**Problem statement:** The required lines are those that contain "gmap"; pull them out of the data and copy them.

[[ Dataset extract, beginning ]]

(* ===== verification/ConfigWitness.v ===== *)
(** The theorems of ConfigSpec.v at concrete inputs. *)
From stdpp Require Import base gmap strings list.
From Stdlib Require Import ZArith Lia Ascii.
From S2P Require Import Prelude RustStd Model Config ConfigSpec.
Open Scope Z_scope.

Lemma parse_port_range_roundtrip_witness :
  (1 ≤ 10000 ≤ u16_max ∧ 10000 ≤ 20000) ∧
  parse_port_range "10000-20000" = Ok {| pr_start := 10000; pr_end := 20000 |}.
Proof.
  assert (valid_port 10000) as H1 by (split; vm_compute; discriminate).
  assert (valid_port 20000) as H2 by (split; vm_compute; discriminate).
  assert (10000 ≤ 20000) as H3 by lia.
  destruct (parse_port_range_roundtrip 10000 20000 H1 H2 H3) as [H _].
  split; [split; [exact H1|exact H3]|]. exact H.
Defined.

Lemma parse_http_listen_bracketed_witness :
  is_ok (parse_ip_literal "::1") = true ∧
  parse_http_listen "[::1]:8080" = Ok {| hl_host := "::1"; hl_port := 8080 |}.
Proof.
  assert (parse_ip_literal "::1" = Ok (V6 [0;0;0;0;0;0;0;1])) as H1 by (vm_compute; reflexivity).
  assert (find_char "]"%char "::1" = None) as H2 by reflexivity.
  assert (valid_port 8080) as H3 by (split; vm_compute; discriminate).
  split; [rewrite H1; reflexivity|]. exact (parse_http_listen_bracketed "::1" (V6 [0;0;0;0;0;0;0;1]) 8080 H1 H2 H3).
Defined.

Definition ex_env : gmap string string :=
  {["AUTH_TOKEN"%string := "secret"%string; "SQLITE_PATH"%string := "/tmp/relayd.db"%string]}.

Lemma Config_from_env_map_valid_witness :
  ∃ c, Config_from_env_map ex_env true = Ok c ∧ auth_token c = "secret"%string ∧
       auth_token c ≠ EmptyString ∧ 0 < udp_max_sessions c.
Proof.
  destruct (Config_from_env_map ex_env true) as [c|] eqn:Hc; [|vm_compute in Hc; discriminate].
  exists c. destruct (Config_from_env_map_valid ex_env true c Hc) as ([Ht He] & _ & _ & _ & _ & Hu & _).
  split; [reflexivity|]. split; [|split; [exact Ht|apply Hu]].
  assert (ex_env !! "AUTH_TOKEN"%string = Some "secret"%string) as E by (vm_compute; reflexivity).
  rewrite E in He. injection He as ->. reflexivity.
Defined.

[[ Dataset extract, end ]]

**Solution to this problem:**
From stdpp Require Import base gmap strings list.
Definition ex_env : gmap string string :=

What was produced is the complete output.